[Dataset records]
=======
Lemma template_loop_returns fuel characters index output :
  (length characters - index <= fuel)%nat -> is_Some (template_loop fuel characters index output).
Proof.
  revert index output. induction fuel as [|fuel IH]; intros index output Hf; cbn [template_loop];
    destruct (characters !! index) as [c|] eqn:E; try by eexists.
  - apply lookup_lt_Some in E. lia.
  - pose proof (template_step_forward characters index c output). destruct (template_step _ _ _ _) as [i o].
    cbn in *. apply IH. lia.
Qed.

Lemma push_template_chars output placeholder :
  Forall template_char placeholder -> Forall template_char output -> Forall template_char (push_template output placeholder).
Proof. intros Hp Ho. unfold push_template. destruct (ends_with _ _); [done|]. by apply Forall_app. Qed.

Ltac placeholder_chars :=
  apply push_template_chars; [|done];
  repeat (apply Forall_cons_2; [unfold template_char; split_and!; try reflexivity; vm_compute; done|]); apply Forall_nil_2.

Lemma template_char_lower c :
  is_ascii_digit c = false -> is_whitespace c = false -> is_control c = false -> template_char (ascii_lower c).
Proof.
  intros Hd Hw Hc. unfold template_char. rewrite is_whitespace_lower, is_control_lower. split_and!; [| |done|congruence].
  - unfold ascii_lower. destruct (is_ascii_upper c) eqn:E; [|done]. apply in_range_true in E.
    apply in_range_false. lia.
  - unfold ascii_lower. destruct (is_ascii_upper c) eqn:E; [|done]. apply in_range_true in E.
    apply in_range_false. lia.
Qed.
=======
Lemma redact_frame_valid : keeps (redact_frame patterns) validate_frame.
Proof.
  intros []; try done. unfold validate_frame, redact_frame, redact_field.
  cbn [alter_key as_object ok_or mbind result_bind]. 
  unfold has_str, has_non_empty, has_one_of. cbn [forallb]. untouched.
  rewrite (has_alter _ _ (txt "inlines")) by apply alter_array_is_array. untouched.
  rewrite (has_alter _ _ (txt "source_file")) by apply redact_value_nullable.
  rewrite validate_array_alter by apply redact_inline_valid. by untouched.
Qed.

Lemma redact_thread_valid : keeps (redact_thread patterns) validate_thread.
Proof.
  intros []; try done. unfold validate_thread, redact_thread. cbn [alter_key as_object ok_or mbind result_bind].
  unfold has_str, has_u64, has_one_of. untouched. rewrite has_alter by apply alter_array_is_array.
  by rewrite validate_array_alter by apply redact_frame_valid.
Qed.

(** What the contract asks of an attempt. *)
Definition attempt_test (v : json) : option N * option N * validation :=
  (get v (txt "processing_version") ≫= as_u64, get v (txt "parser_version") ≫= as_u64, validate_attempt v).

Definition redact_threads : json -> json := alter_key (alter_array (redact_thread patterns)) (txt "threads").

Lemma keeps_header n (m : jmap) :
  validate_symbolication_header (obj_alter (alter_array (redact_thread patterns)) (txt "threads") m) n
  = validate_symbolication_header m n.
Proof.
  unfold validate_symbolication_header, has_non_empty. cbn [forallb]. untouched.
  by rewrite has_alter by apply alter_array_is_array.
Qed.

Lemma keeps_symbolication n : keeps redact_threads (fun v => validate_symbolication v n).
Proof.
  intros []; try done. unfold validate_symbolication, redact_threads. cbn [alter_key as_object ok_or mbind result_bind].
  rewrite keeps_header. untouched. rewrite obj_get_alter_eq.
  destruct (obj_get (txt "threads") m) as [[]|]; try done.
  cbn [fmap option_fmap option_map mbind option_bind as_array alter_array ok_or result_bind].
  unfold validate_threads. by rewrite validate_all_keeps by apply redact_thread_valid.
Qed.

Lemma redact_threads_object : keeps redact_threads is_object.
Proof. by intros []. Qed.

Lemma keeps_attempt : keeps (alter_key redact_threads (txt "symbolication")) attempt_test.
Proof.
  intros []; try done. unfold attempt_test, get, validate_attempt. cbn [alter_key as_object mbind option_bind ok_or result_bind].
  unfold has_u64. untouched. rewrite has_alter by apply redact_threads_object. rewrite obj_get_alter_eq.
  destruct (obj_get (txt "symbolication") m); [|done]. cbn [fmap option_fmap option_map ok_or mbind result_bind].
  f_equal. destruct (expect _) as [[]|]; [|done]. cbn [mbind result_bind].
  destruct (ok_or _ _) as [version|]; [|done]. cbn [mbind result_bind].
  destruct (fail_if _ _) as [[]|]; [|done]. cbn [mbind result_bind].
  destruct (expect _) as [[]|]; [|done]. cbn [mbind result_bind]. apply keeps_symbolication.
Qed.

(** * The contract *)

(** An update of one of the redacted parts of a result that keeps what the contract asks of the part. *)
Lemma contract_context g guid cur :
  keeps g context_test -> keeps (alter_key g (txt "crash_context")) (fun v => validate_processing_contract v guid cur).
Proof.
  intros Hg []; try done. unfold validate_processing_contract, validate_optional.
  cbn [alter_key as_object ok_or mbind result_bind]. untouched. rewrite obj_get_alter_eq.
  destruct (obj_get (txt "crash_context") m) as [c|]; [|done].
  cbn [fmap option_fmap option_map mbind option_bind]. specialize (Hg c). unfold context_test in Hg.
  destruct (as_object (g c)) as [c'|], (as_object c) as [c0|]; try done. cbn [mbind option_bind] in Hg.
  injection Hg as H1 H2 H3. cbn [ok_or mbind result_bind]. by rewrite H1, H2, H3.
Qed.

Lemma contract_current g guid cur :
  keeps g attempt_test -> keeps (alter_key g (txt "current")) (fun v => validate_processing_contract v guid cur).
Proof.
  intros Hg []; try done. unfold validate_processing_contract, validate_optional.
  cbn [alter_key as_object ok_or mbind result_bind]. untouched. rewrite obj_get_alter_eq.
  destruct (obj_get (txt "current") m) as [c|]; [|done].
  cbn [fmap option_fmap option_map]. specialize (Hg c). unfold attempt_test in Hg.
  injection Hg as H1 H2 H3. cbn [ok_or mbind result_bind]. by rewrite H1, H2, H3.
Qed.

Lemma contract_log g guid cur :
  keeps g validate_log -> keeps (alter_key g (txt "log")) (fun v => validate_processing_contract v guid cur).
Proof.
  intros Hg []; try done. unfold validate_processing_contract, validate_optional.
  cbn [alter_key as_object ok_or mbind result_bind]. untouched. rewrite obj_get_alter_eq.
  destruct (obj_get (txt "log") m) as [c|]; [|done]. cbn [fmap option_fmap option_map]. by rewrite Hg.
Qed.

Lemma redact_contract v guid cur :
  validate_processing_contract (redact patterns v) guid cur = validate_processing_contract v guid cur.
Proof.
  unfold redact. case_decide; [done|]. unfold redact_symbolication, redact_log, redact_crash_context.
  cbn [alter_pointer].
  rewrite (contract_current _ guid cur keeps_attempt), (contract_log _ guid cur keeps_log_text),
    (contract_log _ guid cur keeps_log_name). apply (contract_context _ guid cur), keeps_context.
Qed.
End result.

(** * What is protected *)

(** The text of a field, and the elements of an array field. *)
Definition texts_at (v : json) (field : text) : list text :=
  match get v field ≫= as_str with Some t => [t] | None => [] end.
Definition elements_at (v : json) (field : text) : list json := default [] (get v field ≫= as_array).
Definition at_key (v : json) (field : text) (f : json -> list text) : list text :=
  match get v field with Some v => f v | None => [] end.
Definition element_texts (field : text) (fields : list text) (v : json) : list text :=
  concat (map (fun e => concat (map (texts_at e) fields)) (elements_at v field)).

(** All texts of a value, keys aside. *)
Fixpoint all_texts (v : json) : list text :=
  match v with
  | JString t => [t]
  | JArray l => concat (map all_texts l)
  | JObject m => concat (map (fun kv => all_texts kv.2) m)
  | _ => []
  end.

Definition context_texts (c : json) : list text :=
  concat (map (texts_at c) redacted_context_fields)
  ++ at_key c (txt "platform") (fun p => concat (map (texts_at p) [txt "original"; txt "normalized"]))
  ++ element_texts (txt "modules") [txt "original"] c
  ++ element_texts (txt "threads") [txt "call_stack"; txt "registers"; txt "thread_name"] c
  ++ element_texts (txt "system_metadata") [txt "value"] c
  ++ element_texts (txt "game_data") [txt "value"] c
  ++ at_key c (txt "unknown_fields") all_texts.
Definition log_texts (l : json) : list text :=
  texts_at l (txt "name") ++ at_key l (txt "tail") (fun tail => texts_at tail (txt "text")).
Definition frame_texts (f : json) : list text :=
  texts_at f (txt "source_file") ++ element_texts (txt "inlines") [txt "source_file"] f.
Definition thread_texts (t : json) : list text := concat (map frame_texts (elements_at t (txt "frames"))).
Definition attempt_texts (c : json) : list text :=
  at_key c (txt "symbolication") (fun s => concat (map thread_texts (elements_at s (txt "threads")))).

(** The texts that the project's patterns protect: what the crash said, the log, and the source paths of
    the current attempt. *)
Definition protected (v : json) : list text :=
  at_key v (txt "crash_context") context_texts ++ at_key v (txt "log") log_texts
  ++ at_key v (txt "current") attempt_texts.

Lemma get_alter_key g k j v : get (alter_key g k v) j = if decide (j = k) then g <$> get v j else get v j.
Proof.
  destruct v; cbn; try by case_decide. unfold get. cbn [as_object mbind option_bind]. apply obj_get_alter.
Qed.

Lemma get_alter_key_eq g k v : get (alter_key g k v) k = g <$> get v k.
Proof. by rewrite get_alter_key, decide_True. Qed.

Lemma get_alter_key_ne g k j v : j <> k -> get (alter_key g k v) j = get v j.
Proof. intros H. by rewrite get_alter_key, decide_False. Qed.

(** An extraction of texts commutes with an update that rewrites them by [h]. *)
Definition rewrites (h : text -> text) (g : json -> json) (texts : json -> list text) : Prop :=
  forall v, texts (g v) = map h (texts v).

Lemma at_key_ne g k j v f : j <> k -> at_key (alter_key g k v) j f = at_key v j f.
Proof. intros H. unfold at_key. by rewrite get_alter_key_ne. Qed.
=======
▸ **WORK TASK**
Report the number of lines in the entries that hold the word "list". Nothing else is wanted.

▸ **ANSWER AREA**
12